## WHAT IS NEEDED
Once you have located the line containing "(r : result" in the material below, return it exactly along with each line after it through the line containing "[Particle] is the".
(MATERIALS PROVIDED Opens)
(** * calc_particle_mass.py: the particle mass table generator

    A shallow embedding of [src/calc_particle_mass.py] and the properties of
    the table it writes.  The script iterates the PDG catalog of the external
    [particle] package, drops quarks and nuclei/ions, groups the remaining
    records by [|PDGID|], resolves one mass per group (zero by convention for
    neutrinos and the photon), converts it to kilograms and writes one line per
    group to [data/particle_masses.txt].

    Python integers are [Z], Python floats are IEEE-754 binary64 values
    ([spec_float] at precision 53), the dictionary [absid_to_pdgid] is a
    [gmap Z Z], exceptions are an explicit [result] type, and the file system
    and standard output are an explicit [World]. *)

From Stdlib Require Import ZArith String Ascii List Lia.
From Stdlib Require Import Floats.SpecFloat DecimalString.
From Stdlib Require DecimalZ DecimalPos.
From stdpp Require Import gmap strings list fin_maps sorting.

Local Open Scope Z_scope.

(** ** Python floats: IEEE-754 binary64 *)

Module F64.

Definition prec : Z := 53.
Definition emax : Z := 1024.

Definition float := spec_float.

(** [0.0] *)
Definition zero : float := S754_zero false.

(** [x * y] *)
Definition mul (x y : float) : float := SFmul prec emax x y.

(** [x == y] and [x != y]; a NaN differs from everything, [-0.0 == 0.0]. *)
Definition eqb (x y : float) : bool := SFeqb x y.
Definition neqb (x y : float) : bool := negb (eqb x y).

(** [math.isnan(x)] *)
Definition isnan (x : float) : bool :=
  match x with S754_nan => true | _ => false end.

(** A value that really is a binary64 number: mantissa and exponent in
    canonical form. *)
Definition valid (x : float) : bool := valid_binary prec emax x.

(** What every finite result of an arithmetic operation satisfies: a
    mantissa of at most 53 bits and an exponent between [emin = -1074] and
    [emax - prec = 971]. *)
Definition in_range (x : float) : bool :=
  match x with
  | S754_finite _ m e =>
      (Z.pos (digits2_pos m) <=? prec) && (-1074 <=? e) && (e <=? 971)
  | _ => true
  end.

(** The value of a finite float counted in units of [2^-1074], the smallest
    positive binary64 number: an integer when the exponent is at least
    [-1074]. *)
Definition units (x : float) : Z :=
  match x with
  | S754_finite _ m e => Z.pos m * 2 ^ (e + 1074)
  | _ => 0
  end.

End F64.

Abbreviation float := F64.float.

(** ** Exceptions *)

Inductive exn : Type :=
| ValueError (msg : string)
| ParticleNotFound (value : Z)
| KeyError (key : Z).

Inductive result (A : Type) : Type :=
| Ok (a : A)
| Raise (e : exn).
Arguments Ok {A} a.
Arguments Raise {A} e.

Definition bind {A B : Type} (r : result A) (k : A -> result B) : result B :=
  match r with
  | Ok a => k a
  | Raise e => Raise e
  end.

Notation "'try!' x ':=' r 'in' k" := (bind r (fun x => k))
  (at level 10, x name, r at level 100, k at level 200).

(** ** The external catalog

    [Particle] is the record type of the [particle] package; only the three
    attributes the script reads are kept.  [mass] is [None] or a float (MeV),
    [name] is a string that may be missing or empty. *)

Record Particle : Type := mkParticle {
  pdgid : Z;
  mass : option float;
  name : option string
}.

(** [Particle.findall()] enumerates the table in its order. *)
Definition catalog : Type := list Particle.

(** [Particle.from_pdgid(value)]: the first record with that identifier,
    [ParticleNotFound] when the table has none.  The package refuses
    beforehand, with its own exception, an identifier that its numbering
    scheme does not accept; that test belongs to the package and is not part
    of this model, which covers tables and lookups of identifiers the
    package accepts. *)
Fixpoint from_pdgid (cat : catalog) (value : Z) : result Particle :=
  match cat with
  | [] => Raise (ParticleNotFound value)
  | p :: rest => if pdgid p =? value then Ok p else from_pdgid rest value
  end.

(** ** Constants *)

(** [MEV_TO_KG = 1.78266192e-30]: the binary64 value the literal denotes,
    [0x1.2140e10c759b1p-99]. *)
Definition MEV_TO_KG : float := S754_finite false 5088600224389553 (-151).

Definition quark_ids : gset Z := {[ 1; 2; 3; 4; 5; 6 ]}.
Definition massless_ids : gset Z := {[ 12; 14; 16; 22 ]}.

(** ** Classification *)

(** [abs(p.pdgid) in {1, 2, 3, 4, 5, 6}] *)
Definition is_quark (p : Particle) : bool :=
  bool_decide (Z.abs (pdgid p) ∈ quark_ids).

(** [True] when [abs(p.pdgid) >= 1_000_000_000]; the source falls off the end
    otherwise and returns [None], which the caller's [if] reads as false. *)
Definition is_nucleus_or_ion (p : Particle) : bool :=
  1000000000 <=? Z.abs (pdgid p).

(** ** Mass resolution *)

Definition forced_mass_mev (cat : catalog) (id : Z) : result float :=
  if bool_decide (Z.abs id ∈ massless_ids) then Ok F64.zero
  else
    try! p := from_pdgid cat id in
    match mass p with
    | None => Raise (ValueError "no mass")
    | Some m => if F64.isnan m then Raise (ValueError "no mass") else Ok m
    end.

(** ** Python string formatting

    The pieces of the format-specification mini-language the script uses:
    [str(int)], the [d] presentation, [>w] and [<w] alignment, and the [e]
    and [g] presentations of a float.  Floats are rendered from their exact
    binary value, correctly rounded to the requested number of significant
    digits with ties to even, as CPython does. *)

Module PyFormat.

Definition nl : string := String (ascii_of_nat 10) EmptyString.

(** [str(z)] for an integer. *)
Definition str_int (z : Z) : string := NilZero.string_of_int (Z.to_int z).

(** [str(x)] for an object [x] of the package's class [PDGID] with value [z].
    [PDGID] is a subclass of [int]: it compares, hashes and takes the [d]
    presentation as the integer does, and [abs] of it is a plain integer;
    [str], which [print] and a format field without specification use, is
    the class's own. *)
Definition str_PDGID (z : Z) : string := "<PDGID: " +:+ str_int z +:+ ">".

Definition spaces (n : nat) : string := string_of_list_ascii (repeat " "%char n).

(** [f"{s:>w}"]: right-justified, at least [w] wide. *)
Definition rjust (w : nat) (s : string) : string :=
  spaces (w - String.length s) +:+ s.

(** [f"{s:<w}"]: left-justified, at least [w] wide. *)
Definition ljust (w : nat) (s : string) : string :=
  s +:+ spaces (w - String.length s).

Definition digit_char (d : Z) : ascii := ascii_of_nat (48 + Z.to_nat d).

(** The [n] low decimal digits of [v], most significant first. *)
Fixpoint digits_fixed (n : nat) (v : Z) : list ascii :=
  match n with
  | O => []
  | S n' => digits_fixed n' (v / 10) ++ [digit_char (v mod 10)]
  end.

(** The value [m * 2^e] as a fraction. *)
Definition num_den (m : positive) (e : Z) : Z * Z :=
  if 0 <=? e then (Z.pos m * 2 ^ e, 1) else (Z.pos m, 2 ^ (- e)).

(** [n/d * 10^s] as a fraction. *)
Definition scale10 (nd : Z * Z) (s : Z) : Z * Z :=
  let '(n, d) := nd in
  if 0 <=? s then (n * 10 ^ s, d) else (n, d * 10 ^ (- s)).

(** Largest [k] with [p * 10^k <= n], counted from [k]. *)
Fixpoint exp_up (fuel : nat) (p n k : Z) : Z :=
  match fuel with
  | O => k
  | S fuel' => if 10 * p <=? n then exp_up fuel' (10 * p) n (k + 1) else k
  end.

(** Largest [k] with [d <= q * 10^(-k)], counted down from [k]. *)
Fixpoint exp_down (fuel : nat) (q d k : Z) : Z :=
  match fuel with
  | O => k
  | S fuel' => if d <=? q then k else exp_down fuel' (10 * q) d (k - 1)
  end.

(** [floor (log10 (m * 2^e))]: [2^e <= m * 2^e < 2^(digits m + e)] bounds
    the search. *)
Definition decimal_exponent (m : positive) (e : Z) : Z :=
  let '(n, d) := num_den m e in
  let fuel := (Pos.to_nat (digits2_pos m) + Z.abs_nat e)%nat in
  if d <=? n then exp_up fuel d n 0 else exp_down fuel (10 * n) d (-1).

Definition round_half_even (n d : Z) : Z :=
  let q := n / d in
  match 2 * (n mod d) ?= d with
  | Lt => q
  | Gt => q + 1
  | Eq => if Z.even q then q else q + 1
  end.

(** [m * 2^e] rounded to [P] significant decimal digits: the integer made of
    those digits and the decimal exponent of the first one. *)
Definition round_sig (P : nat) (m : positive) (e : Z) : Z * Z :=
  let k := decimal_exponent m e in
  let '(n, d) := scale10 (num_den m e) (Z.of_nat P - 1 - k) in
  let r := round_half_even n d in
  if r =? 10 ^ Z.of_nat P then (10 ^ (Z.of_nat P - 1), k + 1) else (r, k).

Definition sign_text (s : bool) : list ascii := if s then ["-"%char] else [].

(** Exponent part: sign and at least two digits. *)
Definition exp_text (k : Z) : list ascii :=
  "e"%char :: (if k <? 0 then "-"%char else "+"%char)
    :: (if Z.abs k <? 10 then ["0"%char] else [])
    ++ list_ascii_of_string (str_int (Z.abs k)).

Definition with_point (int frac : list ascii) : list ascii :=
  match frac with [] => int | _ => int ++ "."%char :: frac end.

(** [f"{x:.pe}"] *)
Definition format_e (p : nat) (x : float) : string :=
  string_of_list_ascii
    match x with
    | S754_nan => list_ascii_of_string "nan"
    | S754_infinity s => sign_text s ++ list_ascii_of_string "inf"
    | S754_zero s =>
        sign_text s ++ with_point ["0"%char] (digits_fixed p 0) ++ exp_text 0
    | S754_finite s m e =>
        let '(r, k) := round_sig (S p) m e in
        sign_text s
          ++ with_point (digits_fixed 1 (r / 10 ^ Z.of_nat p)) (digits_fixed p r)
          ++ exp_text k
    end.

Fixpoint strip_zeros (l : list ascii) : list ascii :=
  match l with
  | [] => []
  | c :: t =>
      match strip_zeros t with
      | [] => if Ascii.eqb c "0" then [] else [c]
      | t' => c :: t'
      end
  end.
(MATERIALS PROVIDED Closes)
(MATERIALS PROVIDED Opens)
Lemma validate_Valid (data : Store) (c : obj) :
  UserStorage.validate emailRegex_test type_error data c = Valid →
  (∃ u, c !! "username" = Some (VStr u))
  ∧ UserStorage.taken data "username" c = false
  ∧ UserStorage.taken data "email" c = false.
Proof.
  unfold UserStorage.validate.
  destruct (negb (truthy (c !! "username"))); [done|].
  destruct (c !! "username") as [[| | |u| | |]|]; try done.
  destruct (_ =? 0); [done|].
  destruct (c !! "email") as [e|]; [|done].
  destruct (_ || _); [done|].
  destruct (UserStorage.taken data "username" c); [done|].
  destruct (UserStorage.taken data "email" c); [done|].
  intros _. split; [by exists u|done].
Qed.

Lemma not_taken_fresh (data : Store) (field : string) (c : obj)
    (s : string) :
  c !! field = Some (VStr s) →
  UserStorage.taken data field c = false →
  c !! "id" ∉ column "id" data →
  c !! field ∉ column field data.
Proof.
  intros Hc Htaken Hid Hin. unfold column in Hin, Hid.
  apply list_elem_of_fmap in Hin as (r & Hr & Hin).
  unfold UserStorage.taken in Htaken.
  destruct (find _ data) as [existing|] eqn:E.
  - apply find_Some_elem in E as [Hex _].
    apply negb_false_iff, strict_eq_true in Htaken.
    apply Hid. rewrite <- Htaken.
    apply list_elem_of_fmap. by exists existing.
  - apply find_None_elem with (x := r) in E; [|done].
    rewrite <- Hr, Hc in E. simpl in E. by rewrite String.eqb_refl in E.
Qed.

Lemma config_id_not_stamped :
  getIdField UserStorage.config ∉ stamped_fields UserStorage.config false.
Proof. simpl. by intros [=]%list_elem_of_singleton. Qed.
(MATERIALS PROVIDED Closes)
## OUTPUT FOR THIS EXERCISE
Definition bind {A B : Type} (r : result A) (k : A -> result B) : result B :=
  match r with
  | Ok a => k a
  | Raise e => Raise e
  end.

Notation "'try!' x ':=' r 'in' k" := (bind r (fun x => k))
  (at level 10, x name, r at level 100, k at level 200).

(** ** The external catalog

    [Particle] is the record type of the [particle] package; only the three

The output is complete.